Filters for the faucet are also available for individuals who use the sink to wash their hair.

Keep in mind that hard water makes soaps and shampoos suds in limited amounts. We all know how the feeling of foam makes our hair feel cleaner, and that's why it's so important to use soft water. Showerheads or faucet filters are easy to install.

  • Only Use Distilled Water

In order to keep your hair moisturized, it's important to use distilled water instead of tap water; this will save you time and effort in the long run. You may use distilled water for your final rinse even if you've washed your hair with regular tap water up to this point.

Why is distilled water better than regular water? Distilled water is often diluted. Dilution here involves the process of removing all impurities from water. It also includes boiling and filtering to remove all pollutants, microorganisms, and natural minerals from the water. Certain hair products may be preserved by adding distilled water to the mix. Stock up on distilled water since it is sold by the gallon.


Can Chlorine Change My Hair Color To Green?

Chlorine alone does not make your hair green. Copper, iron, and magnesium are found in the pool water, and they all cause your hair to become green. However, chlorine plays a role in the oxidation of these metals. After the metals have adhered to your hair, they make it green and drab, making your hair seem ashy and lifeless.

How Can You Get Rid of the Green Color In Your Hair? 

Copper, manganese, and other heavy metals like iron and manganese in pool water may taint your hair a dull, ashy green if you have light hair. Swimmers' hair is the less-than-pleasing nickname for it.

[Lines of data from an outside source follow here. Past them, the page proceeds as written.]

(* ===== verification/_CoqProject ===== *)
-Q . S2P
Prelude.v
Reader.v
GoValue.v
GoFloat.v
CipNames.v
VendorNames.v
FaultTable.v
Errors.v
CipDefs.v
Types.v
Items.v
GoStrings.v
GoStrconv.v
Pack.v
PackProofs.v
LgxTypes.v
Templates.v
TemplatesProofs.v
Ioi.v
TagPath.v
Path.v
Conns.v
Router.v
Messages.v
Server.v
ServerAttr.v
ServerConnected.v
ServerUnconnected.v
ServerReplies.v
ServerData.v
ServerOpen.v
ServerIO.v
Serving.v
IOProvider.v
ServerObjects.v
Client.v
ClientTags.v
Discovery.v
L5x.v
L5xProofs.v
L5xSchema.v
L5xXml.v
L5xXmlProofs.v
MultiRead.v
WriteTags.v
ImplicitSub.v
Identity.v
TagGroup.v
DataTable.v
ClientConn.v
ClientScript.v
ControllerInfo.v
Canned.v
TagSub.v
DiscoveryProofs.v
DataTableProofs.v
MultiReadProofs.v
InstanceRead.v
ClientCalls.v
ServerMulti.v
EndToEnd.v
EndToEndInfo.v
EndToEndList.v
EndToEndInstances.v
EndToEndWrites.v
EndToEndIO.v
EndToEndServing.v
EndToEndStore.v
EndToEndConnect.v
(* ===== verification/Reader.v ===== *)
(** * io.Reader and encoding/binary

    The readers the program decodes from: a bytes.Buffer (also the incoming
    stream of a connection) and, in Items.v, a CIPItem.  [Reader] gives what
    io.ReadFull does on each; [ReaderLaws] is the contract the decoders are
    verified against.  [parses p bs v] says that p consumes exactly the bytes
    bs, whatever follows them, and yields v: every round trip of the
    development is composed from it. *)
From S2P Require Import Prelude.
Class Reader (R : Type) := {
  rd_data : R -> bytes;             (* the bytes not read yet *)
  rd_ok : R -> Prop;                (* the reader's position is valid *)
  rd_advance : nat -> R -> R;       (* the reader after n bytes *)
  read_full : nat -> M R bytes;     (* io.ReadFull into a fresh slice of n bytes *)
}.

Class ReaderLaws (R : Type) `{Reader R} := {
  read_full_ok n r :
    rd_ok r -> (n <= length (rd_data r))%nat ->
    read_full n r = (Ok (take n (rd_data r)), rd_advance n r);
  read_full_eof n r :
    rd_ok r -> (0 < n)%nat -> rd_data r = [] -> fst (read_full n r) = Err EOF;
  read_full_short n r :
    rd_ok r -> (0 < length (rd_data r) < n)%nat ->
    fst (read_full n r) = Err UnexpectedEOF;
  rd_data_advance n r :
    rd_ok r -> (n <= length (rd_data r))%nat ->
    rd_data (rd_advance n r) = drop n (rd_data r);
  rd_ok_advance n r : rd_ok r -> rd_ok (rd_advance n r);
  rd_advance_0 r : rd_advance 0 r = r;
  rd_advance_add n m r : rd_advance m (rd_advance n r) = rd_advance (n + m) r;
}.

(** ** bytes.Buffer and net.Conn: the unread bytes *)

Definition buffer_read_full (n : nat) : M bytes bytes := fun l =>
  if (n <=? length l)%nat then (Ok (take n l), drop n l)
  else if (length l =? 0)%nat then (Err EOF, []) else (Err UnexpectedEOF, []).

#[export] Instance buffer_Reader : Reader bytes := {|
  rd_data := fun l => l;
  rd_ok := fun _ => True;
  rd_advance := drop;
  read_full := buffer_read_full;
|}.

#[export] Instance buffer_ReaderLaws : ReaderLaws bytes.
Proof.
  split; simpl; unfold buffer_read_full.
  - intros n r _ Hn. by rewrite (proj2 (Nat.leb_le _ _) Hn).
  - intros n r _ Hn ->. simpl. by destruct n; [lia|].
  - intros n r _ Hn. rewrite (proj2 (Nat.leb_gt _ _)) by lia.
    rewrite (proj2 (Nat.eqb_neq _ _)) by lia. done.
  - done.
  - done.
  - done.
  - intros n m r. by rewrite drop_drop.
Qed.

(** ** binary.Read of fixed-size values *)

Section Decoders.
Context {R : Type} `{Reader R}.

Definition read_uint (n : nat) : M R Z := b ← read_full n; mret (le_val b).
Definition read_sint (n : nat) : M R Z :=
  b ← read_full n; mret (swrap (8 * Z.of_nat n) (le_val b)).

Definition read_u8 : M R Z := read_uint 1.
Definition read_u16 : M R Z := read_uint 2.
Definition read_u32 : M R Z := read_uint 4.
Definition read_u64 : M R Z := read_uint 8.

(** binary.Read into a []byte of the given length *)
Definition read_slice (n : nat) : M R bytes := read_full n.

(** binary.Read into a fixed-size struct: all its bytes at once, then the
    fields in order. *)
Definition read_struct {A} (n : nat) (fields : M bytes A) : M R A :=
  b ← read_full n; lift (fst (fields b)).
End Decoders.

(** ** Exact consumption *)

Definition parses {R A} `{Reader R} (p : M R A) (bs : bytes) (v : A) : Prop :=
  forall r rest, rd_ok r -> rd_data r = bs ++ rest ->
    p r = (Ok v, rd_advance (length bs) r).

Section Parses.
Context {R : Type} `{ReaderLaws R}.

Lemma advance_prefix (r : R) bs rest :
  rd_ok r -> rd_data r = bs ++ rest -> rd_data (rd_advance (length bs) r) = rest.
Proof.
  intros Hok Hr. rewrite rd_data_advance, Hr; [|done|].
  - apply drop_app_length.
  - rewrite Hr, length_app. lia.
Qed.

Lemma parses_ret {A} (v : A) : parses (R:=R) (mret v) [] v.
Proof. intros r rest _ _. simpl. by rewrite rd_advance_0. Qed.

Lemma parses_bind {A B} (p : M R A) (k : A -> M R B) bs1 bs2 v w :
  parses p bs1 v -> parses (k v) bs2 w -> parses (p ≫= k) (bs1 ++ bs2) w.
Proof.
  intros Hp Hk r rest Hok Hr. rewrite <- (assoc_L (++)) in Hr.
  erewrite bind_Ok by (by eapply Hp). erewrite Hk; last first.
  - by eapply advance_prefix.
  - by apply rd_ok_advance.
  - by rewrite rd_advance_add, length_app.
Qed.

Lemma parses_bind_nil {A B} (p : M R A) (k : A -> M R B) bs v w :
  parses p bs v -> parses (k v) [] w -> parses (p ≫= k) bs w.
Proof. intros. rewrite <- (app_nil_r bs). by eapply parses_bind. Qed.

Lemma parses_try {A} (p : M R A) bs v : parses p bs v -> parses (try p) bs (inr v).
Proof. intros Hp r rest Hok Hr. apply try_Ok. by eapply Hp. Qed.

Lemma parses_lift {A} (x : res A) v : x = Ok v -> parses (R:=R) (lift x) [] v.
Proof. intros -> r rest _ _. unfold lift. simpl. by rewrite rd_advance_0. Qed.

Lemma parses_wrapM {A} msg (p : M R A) bs v : parses p bs v -> parses (wrapM msg p) bs v.
Proof. intros Hp r rest Hok Hr. apply wrapM_Ok. by eapply Hp. Qed.

Lemma parses_full bs : parses (R:=R) (read_full (length bs)) bs bs.
Proof.
  intros r rest Hok Hr. rewrite read_full_ok, Hr; [|done|].
  - by rewrite take_app_length.
  - rewrite Hr, length_app. lia.
Qed.

Lemma parses_slice n bs : length bs = n -> parses (R:=R) (read_slice n) bs bs.
Proof. intros <-. apply parses_full. Qed.

Lemma parses_uint n v :
  0 <= v < 2 ^ (8 * Z.of_nat n) -> parses (R:=R) (read_uint n) (le_bytes n v) v.
Proof.
  intros Hv. unfold read_uint. eapply parses_bind_nil.
  - rewrite <- (length_le_bytes n v) at 1. apply parses_full.
  - rewrite le_val_le_bytes_small by done. apply parses_ret.
Qed.

(** The value of a field that the writer truncated to its width. *)
Lemma parses_uint_wrap n v :
  parses (R:=R) (read_uint n) (le_bytes n v) (v mod 2 ^ (8 * Z.of_nat n)).
Proof.
  unfold read_uint. eapply parses_bind_nil.
  - rewrite <- (length_le_bytes n v) at 1. apply parses_full.
  - rewrite le_val_le_bytes. apply parses_ret.
Qed.

Lemma parses_sint n v :
  (0 < n)%nat -> - 2 ^ (8 * Z.of_nat n - 1) <= v < 2 ^ (8 * Z.of_nat n - 1) ->
  parses (R:=R) (read_sint n) (le_bytes n v) v.
Proof.
  intros Hn Hv. unfold read_sint. eapply parses_bind_nil.
  - rewrite <- (length_le_bytes n v) at 1. apply parses_full.
  - rewrite le_val_le_bytes. fold (wrap (8 * Z.of_nat n) v).
    rewrite swrap_wrap by lia. apply parses_ret.
Qed.

Lemma parses_struct {A} n (fields : M bytes A) bs v :
  parses fields bs v -> length bs = n -> parses (R:=R) (read_struct n fields) bs v.
Proof.
  intros Hf <-. unfold read_struct. eapply parses_bind_nil; [apply parses_full|].
  erewrite (Hf bs []); [apply parses_ret|done|by rewrite app_nil_r].
Qed.

(** Running a parser on a reader holding exactly its bytes or more. *)
Lemma parses_run {A} (p : M R A) bs v r rest :
  parses p bs v -> rd_ok r -> rd_data r = bs ++ rest ->
  exists r', p r = (Ok v, r') /\ rd_data r' = rest /\ rd_ok r'.
Proof.
  intros Hp Hok Hr. exists (rd_advance (length bs) r). split_and!.
  - by eapply Hp.
  - by eapply advance_prefix.
  - by apply rd_ok_advance.
Qed.

Lemma read_uint_eof n r :
  rd_ok r -> (0 < n)%nat -> rd_data r = [] ->
  exists r', read_uint n r = (Err EOF, r').
Proof.
  intros Hok Hn Hr. pose proof (read_full_eof n r Hok Hn Hr) as E.
  destruct (read_full n r) as [x r'] eqn:Hx. simpl in E. subst x.
  exists r'. unfold read_uint. by erewrite bind_Err.
Qed.
End Parses.

(** A byte list literal against the head of a known stream. *)
Lemma parses_u8 {R} `{ReaderLaws R} v : is_byte v -> parses (R:=R) read_u8 [v] v.
Proof.
  intros Hv. red in Hv. pose proof (parses_uint (R:=R) 1 v) as P.
  unfold le_bytes in P. rewrite Z.mod_small in P by lia. by apply P.
Qed.

Lemma parses_u16 {R} `{ReaderLaws R} v :
  0 <= v < 2 ^ 16 -> parses (R:=R) read_u16 (le_bytes 2 v) v.
Proof. apply (parses_uint 2). Qed.

Lemma parses_u32 {R} `{ReaderLaws R} v :
  0 <= v < 2 ^ 32 -> parses (R:=R) read_u32 (le_bytes 4 v) v.
Proof. apply (parses_uint 4). Qed.

#[export] Hint Resolve parses_ret parses_wrapM parses_slice parses_u8 parses_u16 parses_u32 : go.

(** ** Buffers only lose bytes from their front *)

Definition eats {A} (m : M bytes A) : Prop := forall l, snd (m l) `suffix_of` l.

Lemma eats_ret {A} (a : A) : eats (mret a).
Proof. intros l. apply suffix_nil || reflexivity. Qed.

Lemma eats_lift {A} (r : res A) : eats (lift r).
Proof. intros l. reflexivity. Qed.

Lemma eats_full n : eats (read_full n).
Proof.
  intros l. simpl. unfold buffer_read_full. destruct (_ <=? _)%nat; [apply suffix_drop|].
  destruct (_ =? _)%nat; apply suffix_nil.
Qed.

Lemma eats_bind {A B} (m : M bytes A) (f : A -> M bytes B) :
  eats m -> (forall a, eats (f a)) -> eats (m ≫= f).
Proof.
  intros Hm Hf l. rewrite bind_eq. specialize (Hm l).
  destruct (m l) as [[a|e|w] l']; simpl in *; [|done..]. etrans; [apply Hf|done].
Qed.

Lemma eats_wrapM {A} msg (m : M bytes A) : eats m -> eats (wrapM msg m).
Proof. intros Hm l. unfold wrapM. specialize (Hm l). by destruct (m l). Qed.

Lemma eats_uint n : eats (read_uint n).
Proof. apply eats_bind; [apply eats_full|intros; apply eats_ret]. Qed.

Lemma eats_struct {A} n (f : M bytes A) : eats (read_struct n f).
Proof. apply eats_bind; [apply eats_full|intros; apply eats_lift]. Qed.
#[export] Hint Resolve eats_ret eats_lift eats_full eats_uint eats_struct : go.

(** A struct of n bytes that was read took n bytes. *)
Lemma read_struct_length {A} n (f : M bytes A) l a l' :
  read_struct n f l = (Ok a, l') -> length l = (n + length l')%nat.
Proof.
  intros H. apply bind_Ok_inv in H as (b & s & Hb & H). simpl in Hb. unfold buffer_read_full in Hb.
  destruct (Nat.leb_spec n (length l)); [|by destruct (_ =? _)%nat].
  injection Hb as <- <-. injection H as _ <-. rewrite length_drop. lia.
Qed.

Swimming may cause green hair, but several home treatments can help.

• A mixture of baking powder and water applied to the hair

• Wash with lemon juice.

• Shampoo with coke.

• Rinse your hair with an eight-crushed-aspirin-and-water solution.

• Swimming-specific hair care products, such as shampoos and conditioners

It goes without saying that the greatest defense is to avoid having your hair turn green in the very first place by following our haircare tips above.

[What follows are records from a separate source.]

(* ===== verification/GoFloat.v ===== *)
(** * Numeric conversions of Go: integers, IEEE-754 floats, runes

    What reflect.Value.Convert does between the scalar kinds, on bit
    patterns, through the correctly rounded operations of SpecFloat.  Where
    the Go specification leaves the result to the implementation (a float out
    of the range of the target integer, the payload of a NaN) the amd64
    result is taken. *)
From Stdlib Require Import SpecFloat.
From S2P Require Import Prelude GoValue.
(** ** Bit patterns: mw mantissa bits, ew exponent bits *)

Section Format.
Context (mw ew : Z).

Definition prec : Z := mw + 1.
Definition emax : Z := 2 ^ (ew - 1).
Definition emin : Z := 3 - emax - prec.

Definition sf_of_bits (b : Z) : spec_float :=
  let s := Z.testbit b (mw + ew) in
  let e := Z.land (Z.shiftr b mw) (Z.ones ew) in
  let m := Z.land b (Z.ones mw) in
  if e =? Z.ones ew then if m =? 0 then S754_infinity s else S754_nan
  else if e =? 0 then
    match m with Zpos p => S754_finite s p emin | _ => S754_zero s end
  else match m + 2 ^ mw with Zpos p => S754_finite s p (e + emin - 1) | _ => S754_zero s end.

Definition sign_bit (s : bool) : Z := if s then Z.shiftl 1 (mw + ew) else 0.
Definition quiet_nan : Z := Z.lor (Z.shiftl (Z.ones ew) mw) (Z.shiftl 1 (mw - 1)).

Definition bits_of_sf (f : spec_float) : Z :=
  match f with
  | S754_zero s => sign_bit s
  | S754_infinity s => Z.lor (sign_bit s) (Z.shiftl (Z.ones ew) mw)
  | S754_nan => quiet_nan
  | S754_finite s m e =>
      if Zpos m <? 2 ^ mw then Z.lor (sign_bit s) (Zpos m)
      else Z.lor (sign_bit s) (Z.lor (Z.shiftl (e - emin + 1) mw) (Zpos m - 2 ^ mw))
  end.

Definition is_nan_bits (b : Z) : bool :=
  (Z.land (Z.shiftr b mw) (Z.ones ew) =? Z.ones ew) && negb (Z.land b (Z.ones mw) =? 0).
End Format.

Definition sf32 := sf_of_bits 23 8.
Definition sf64 := sf_of_bits 52 11.

(** ** Conversions *)

Definition int_to_float64 (z : Z) : Z := bits_of_sf 52 11 (binary_normalize 53 1024 z 0 false).

(** Rounding a float64 to float32. *)
Definition float64_to_float32 (b : Z) : Z :=
  if is_nan_bits 52 11 b then
    Z.lor (sign_bit 23 8 (Z.testbit b 63))
      (Z.lor (quiet_nan 23 8) (Z.shiftr (Z.land b (Z.ones 52)) 29))
  else
    match sf64 b with
    | S754_finite s m e =>
        bits_of_sf 23 8 (binary_normalize 24 128 (if s then Zneg m else Zpos m) e s)
    | f => bits_of_sf 23 8 f
    end.

(** Exact. *)
Definition float32_to_float64 (b : Z) : Z :=
  if is_nan_bits 23 8 b then
    Z.lor (sign_bit 52 11 (Z.testbit b 31))
      (Z.lor (quiet_nan 52 11) (Z.shiftl (Z.land b (Z.ones 23)) 29))
  else
    match sf32 b with
    | S754_finite s m e =>
        bits_of_sf 52 11 (binary_normalize 53 1024 (if s then Zneg m else Zpos m) e s)
    | f => bits_of_sf 52 11 f
    end.

(** Truncation towards zero; None for a NaN or an infinity. *)
Definition float64_trunc (b : Z) : option Z :=
  match sf64 b with
  | S754_zero _ => Some 0
  | S754_finite s m e =>
      let a := if 0 <=? e then Zpos m * 2 ^ e else Z.shiftr (Zpos m) (- e) in
      Some (if s then - a else a)
  | _ => None
  end.

Definition float64_to_int64 (b : Z) : Z :=
  match float64_trunc b with
  | Some z => if (- 2 ^ 63 <=? z) && (z <? 2 ^ 63) then z else - 2 ^ 63
  | None => - 2 ^ 63
  end.

(** uint64(f): below 2^63 through int64, above it by subtracting 2^63. *)
Definition float64_to_uint64 (b : Z) : Z :=
  match float64_trunc b with
  | Some z =>
      if z <? 2 ^ 63 then wrap 64 (float64_to_int64 b)
      else if z <? 2 ^ 64 then z else 2 ^ 63
  | None => 2 ^ 63
  end.

Definition float_to_int (k : ikind) (b : Z) : Z :=
  int_conv k (if ikind_signed k then float64_to_int64 b else float64_to_uint64 b).

(** string(rune): UTF-8, with U+FFFD for what is no rune. *)
Definition utf8 (r : Z) : bytes :=
  let r := if ((0 <=? r) && (r <? 0xD800)) || ((0xE000 <=? r) && (r <=? 0x10FFFF)) then r else 0xFFFD in
  if r <? 0x80 then [r]
  else if r <? 0x800 then [0xC0 + r / 64; 0x80 + r mod 64]
  else if r <? 0x10000 then [0xE0 + r / 4096; 0x80 + r / 64 mod 64; 0x80 + r mod 64]
  else [0xF0 + r / 262144; 0x80 + r / 4096 mod 64; 0x80 + r / 64 mod 64; 0x80 + r mod 64].

Example float_one : int_to_float64 1 = 0x3FF0000000000000.
Proof. vm_compute. reflexivity. Qed.
Example float_tenth : float64_to_float32 0x3FB999999999999A = 0x3DCCCCCD.
Proof. vm_compute. reflexivity. Qed.
Example float_widen : float32_to_float64 0x3DCCCCCD = 0x3FB99999A0000000.
Proof. vm_compute. reflexivity. Qed.
Example float_subnormal : float32_to_float64 0x00000001 = 0x36A0000000000000.
Proof. vm_compute. reflexivity. Qed.
Example float_trunc : float_to_int I16 0xC004000000000000 = -2.
Proof. vm_compute. reflexivity. Qed.

(** ** reflect.Value.Convert

    ConvertibleTo and Convert for a value and a target type: None when the
    types do not convert.  Conversions to or from slices of runes, which no
    tag element can be, are left out. *)
Definition strip_fields (l : list (fieldinfo * gotype)) : list (bytes * gotype) :=
  map (fun '(f, t) => (f_name f, t)) l.

Definition bytes_of_vals (l : list goval) : bytes :=
  map (fun v => match v with VInt _ z => z | _ => 0 end) l.

Definition reflect_Convert (v : goval) (target : gotype) : res (option goval) :=
  if bool_decide (type_of v = Some target) then Ok (Some v) else
  match v, target with
  | VNil, _ => Panic "reflect: call of reflect.Value.Type on zero Value"
  | _, TAny => Ok (Some v)
  | VInt _ z, TInt k => Ok (Some (VInt k (int_conv k z)))
  | VInt _ z, TFloat64 => Ok (Some (VFloat64 (int_to_float64 z)))
  | VInt _ z, TFloat32 => Ok (Some (VFloat32 (float64_to_float32 (int_to_float64 z))))
  | VInt _ z, TString => Ok (Some (VString (utf8 z)))
  | VFloat32 b, TInt k => Ok (Some (VInt k (float_to_int k (float32_to_float64 b))))
  | VFloat64 b, TInt k => Ok (Some (VInt k (float_to_int k b)))
  | VFloat32 b, TFloat64 => Ok (Some (VFloat64 (float32_to_float64 b)))
  | VFloat64 b, TFloat32 => Ok (Some (VFloat32 (float64_to_float32 b)))
  | VString s, TSlice (TInt U8) => Ok (Some (VSlice (TInt U8) (map (VInt U8) s)))
  | VSlice (TInt U8) l, TString => Ok (Some (VString (bytes_of_vals l)))
  | VSlice t l, TArray n t' =>
      if bool_decide (t = t') then
        if (length l <? n)%nat then Panic "reflect: cannot convert slice with short length to array"
        else Ok (Some (VArray t (take n l)))
      else Ok None
  | VStruct _ f l, TStruct n f' =>
      if bool_decide (strip_fields f = strip_fields f') then Ok (Some (VStruct n f' l)) else Ok None
  | _, _ => Ok None
  end.

(** The kinds a converted value stays in. *)
Lemma reflect_Convert_type v target v' :
  reflect_Convert v target = Ok (Some v') -> target <> TAny -> type_of v' = Some target.
Proof.
  unfold reflect_Convert. case_bool_decide as Ht; [intros; by simplify_eq|].
  intros H Hne. destruct v, target; simplify_eq/=; try done.
  all: repeat first [case_bool_decide | case_match]; simplify_eq/=; try done.
  all: match goal with H : (_ <? _)%nat = false |- _ => apply Nat.ltb_ge in H end;
    rewrite length_take; do 2 f_equal; lia.
Qed.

In certain cases, it may take a long time to restore your hair to its normal luster and volume, so just be patient and seek out expert treatment if necessary. As you wait for your hair to grow back, shampoo and condition your hair daily.


Final Thoughts

Chlorinated water may cause hair damage if you spend too much time in it. You can't undo what's already been done, but you can limit the damage by seeing your stylist regularly to get split ends trimmed.

After that, be gentle with your hair strands! When styling hair, avoid using too many hot tools (and always apply a heat protectant if you do) and avoid using tight elastics that might damage the roots. Healthy new growth may be maintained by following these safety measures.

Ignoring the damaging effects of chlorine on your hair may have disastrous results. Protecting your hair against chlorine will ensure that it remains healthy and strong throughout the summer months, with no trace of green.